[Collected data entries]

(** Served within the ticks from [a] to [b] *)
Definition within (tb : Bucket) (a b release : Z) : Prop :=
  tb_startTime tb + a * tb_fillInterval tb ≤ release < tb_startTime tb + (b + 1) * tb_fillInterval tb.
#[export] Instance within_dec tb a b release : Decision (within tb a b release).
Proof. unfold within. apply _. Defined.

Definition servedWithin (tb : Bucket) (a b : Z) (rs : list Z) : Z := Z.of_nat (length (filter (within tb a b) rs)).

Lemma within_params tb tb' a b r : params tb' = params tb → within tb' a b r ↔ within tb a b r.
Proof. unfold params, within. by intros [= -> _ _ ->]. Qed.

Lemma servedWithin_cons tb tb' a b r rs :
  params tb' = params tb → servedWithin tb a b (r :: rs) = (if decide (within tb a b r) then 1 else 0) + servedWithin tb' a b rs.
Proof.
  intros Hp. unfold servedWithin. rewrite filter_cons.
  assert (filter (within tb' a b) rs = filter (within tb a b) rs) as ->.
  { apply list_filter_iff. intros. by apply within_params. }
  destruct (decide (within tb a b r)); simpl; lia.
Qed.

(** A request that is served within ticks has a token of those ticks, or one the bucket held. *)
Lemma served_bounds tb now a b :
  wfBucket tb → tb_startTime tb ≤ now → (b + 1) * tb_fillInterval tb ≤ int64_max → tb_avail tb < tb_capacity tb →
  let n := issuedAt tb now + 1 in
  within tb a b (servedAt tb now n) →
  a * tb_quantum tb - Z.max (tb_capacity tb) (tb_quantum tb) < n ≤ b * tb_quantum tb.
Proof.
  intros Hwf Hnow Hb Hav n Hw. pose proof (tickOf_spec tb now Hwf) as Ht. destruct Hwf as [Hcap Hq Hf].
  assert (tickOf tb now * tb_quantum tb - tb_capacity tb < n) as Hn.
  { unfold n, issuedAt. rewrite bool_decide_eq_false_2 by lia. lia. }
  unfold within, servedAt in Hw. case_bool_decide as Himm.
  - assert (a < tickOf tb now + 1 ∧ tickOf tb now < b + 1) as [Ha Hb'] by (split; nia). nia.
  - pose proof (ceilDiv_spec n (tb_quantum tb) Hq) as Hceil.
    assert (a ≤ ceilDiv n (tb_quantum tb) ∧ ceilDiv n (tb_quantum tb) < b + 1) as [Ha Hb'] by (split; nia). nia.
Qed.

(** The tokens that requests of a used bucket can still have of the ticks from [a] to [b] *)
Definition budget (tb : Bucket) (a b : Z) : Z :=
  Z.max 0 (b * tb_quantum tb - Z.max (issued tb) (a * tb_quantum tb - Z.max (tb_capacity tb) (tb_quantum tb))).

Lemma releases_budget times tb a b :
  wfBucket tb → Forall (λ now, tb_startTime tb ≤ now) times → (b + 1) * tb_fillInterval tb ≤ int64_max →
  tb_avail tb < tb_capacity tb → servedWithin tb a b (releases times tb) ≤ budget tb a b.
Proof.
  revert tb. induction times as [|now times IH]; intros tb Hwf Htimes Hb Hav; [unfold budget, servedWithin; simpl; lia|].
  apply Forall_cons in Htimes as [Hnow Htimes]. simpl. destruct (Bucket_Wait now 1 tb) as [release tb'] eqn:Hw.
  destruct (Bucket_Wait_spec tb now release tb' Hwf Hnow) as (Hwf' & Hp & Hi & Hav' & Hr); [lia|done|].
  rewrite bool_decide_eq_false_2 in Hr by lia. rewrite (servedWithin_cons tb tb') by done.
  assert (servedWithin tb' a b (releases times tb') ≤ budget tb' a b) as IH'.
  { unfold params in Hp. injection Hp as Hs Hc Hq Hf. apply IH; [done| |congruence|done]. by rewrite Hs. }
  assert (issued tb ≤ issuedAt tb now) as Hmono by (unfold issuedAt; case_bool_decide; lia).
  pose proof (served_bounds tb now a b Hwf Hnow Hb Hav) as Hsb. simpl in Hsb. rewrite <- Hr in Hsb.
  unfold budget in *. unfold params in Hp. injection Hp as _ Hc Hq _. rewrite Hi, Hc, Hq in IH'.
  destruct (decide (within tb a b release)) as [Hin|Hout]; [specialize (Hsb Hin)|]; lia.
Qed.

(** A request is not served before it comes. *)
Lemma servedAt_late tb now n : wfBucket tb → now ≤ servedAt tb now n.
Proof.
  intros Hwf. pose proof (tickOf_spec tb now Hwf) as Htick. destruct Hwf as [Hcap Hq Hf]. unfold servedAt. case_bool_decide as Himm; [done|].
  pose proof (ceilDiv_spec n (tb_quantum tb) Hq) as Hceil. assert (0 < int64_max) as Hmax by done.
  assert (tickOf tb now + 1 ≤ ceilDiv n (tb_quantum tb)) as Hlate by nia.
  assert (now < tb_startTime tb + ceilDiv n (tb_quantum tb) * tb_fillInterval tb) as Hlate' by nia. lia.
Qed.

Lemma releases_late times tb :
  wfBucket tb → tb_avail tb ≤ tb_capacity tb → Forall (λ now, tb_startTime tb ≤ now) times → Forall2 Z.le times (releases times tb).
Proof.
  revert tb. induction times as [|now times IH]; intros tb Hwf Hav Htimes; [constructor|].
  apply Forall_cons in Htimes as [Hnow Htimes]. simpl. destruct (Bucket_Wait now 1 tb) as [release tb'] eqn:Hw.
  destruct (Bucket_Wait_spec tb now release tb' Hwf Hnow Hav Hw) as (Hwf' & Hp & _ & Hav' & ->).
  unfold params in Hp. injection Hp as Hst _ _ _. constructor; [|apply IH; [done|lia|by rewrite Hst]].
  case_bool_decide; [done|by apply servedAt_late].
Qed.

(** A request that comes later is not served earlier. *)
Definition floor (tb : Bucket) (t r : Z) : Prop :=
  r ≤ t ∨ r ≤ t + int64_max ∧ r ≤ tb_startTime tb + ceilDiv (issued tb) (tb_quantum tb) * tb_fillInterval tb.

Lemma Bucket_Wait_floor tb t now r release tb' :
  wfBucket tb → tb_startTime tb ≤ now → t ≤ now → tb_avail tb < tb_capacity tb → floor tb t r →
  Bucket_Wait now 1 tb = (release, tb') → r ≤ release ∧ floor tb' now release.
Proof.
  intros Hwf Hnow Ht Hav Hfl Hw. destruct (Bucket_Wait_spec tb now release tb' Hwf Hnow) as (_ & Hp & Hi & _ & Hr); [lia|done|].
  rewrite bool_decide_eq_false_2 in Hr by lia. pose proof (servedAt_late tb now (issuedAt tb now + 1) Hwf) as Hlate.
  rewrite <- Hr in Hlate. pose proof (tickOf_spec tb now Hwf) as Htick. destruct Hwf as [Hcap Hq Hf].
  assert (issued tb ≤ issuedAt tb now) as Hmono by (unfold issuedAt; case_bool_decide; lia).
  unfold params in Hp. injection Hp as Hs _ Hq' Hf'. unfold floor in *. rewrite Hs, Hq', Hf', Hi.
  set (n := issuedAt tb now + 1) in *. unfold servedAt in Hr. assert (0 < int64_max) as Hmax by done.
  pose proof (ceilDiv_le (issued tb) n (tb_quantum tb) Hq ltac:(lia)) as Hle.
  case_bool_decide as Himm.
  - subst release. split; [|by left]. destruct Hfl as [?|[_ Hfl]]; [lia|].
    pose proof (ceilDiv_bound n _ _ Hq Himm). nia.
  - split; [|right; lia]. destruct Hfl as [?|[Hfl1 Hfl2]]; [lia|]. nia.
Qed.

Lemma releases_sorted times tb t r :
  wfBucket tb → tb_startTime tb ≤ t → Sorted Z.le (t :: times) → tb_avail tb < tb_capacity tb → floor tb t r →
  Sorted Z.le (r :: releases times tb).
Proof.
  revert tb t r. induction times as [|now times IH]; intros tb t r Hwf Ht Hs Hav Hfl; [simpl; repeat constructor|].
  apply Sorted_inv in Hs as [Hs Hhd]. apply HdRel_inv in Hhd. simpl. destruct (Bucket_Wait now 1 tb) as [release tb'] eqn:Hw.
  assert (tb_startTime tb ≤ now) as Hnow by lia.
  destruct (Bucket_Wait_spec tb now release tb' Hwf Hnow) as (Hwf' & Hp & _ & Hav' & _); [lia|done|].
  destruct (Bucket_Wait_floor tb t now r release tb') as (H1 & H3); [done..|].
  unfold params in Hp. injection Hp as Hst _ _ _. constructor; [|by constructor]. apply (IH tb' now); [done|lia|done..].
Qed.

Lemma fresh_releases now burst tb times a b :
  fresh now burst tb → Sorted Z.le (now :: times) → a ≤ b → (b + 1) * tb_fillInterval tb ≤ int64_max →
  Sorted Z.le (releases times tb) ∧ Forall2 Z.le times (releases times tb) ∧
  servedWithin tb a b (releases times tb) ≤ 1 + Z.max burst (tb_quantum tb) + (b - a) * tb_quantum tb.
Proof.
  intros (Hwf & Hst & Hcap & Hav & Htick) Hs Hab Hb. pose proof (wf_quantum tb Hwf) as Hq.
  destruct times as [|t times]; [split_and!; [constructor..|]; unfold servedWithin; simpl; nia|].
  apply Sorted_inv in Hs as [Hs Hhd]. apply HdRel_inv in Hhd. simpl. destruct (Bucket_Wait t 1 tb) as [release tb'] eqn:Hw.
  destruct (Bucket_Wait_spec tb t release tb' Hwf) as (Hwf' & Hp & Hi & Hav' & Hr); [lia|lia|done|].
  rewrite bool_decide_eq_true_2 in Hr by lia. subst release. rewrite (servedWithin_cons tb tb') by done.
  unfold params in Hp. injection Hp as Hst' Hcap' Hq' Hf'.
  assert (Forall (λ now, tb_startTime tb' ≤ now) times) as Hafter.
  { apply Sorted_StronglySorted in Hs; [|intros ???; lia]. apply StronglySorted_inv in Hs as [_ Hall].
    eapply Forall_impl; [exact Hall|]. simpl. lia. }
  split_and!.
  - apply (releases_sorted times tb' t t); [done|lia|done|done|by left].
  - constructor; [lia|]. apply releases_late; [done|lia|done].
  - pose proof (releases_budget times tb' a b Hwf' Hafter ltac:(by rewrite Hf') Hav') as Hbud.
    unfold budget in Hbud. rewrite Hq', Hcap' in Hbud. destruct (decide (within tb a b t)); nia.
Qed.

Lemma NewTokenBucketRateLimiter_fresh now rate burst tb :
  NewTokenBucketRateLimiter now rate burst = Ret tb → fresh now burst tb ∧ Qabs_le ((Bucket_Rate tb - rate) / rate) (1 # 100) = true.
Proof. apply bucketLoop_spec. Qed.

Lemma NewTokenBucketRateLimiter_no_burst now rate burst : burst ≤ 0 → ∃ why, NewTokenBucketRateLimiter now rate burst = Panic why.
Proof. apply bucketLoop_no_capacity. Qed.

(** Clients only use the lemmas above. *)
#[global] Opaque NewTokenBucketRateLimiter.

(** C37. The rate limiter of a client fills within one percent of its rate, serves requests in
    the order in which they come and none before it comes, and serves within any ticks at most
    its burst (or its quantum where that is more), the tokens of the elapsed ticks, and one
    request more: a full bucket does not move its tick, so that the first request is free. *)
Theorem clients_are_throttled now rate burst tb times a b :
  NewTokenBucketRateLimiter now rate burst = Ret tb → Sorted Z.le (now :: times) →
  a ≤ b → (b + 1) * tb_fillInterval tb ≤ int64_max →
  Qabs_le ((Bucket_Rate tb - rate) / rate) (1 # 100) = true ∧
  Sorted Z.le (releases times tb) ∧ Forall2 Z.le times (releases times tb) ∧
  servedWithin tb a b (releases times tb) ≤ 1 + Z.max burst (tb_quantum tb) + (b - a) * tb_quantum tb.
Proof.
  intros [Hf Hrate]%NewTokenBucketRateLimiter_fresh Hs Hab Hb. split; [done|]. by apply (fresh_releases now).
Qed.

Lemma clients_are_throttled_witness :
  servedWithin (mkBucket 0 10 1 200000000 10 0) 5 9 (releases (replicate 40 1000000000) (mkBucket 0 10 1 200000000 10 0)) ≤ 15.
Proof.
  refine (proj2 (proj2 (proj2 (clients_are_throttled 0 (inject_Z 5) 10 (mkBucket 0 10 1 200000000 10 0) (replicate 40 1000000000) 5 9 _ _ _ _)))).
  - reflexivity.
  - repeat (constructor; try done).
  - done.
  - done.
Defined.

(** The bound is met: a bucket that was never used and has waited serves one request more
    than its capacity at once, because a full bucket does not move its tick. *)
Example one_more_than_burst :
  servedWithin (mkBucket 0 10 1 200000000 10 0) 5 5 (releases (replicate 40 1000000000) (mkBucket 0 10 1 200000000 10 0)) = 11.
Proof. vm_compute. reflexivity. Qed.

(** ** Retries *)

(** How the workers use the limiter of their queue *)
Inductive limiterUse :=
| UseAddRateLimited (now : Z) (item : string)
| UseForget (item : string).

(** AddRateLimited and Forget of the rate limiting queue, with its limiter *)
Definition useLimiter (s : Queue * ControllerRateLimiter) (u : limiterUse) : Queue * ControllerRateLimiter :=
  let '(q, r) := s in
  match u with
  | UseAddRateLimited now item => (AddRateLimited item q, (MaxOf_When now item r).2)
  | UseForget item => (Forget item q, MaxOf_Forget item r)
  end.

● **What is being asked**: Check each line of the entries, and copy the ones that contain "issuedAt".

● **Your solution**:
  let n := issuedAt tb now + 1 in
  { unfold n, issuedAt. rewrite bool_decide_eq_false_2 by lia. lia. }
  assert (issued tb ≤ issuedAt tb now) as Hmono by (unfold issuedAt; case_bool_decide; lia).
  rewrite bool_decide_eq_false_2 in Hr by lia. pose proof (servedAt_late tb now (issuedAt tb now + 1) Hwf) as Hlate.
  assert (issued tb ≤ issuedAt tb now) as Hmono by (unfold issuedAt; case_bool_decide; lia).
  set (n := issuedAt tb now + 1) in *. unfold servedAt in Hr. assert (0 < int64_max) as Hmax by done.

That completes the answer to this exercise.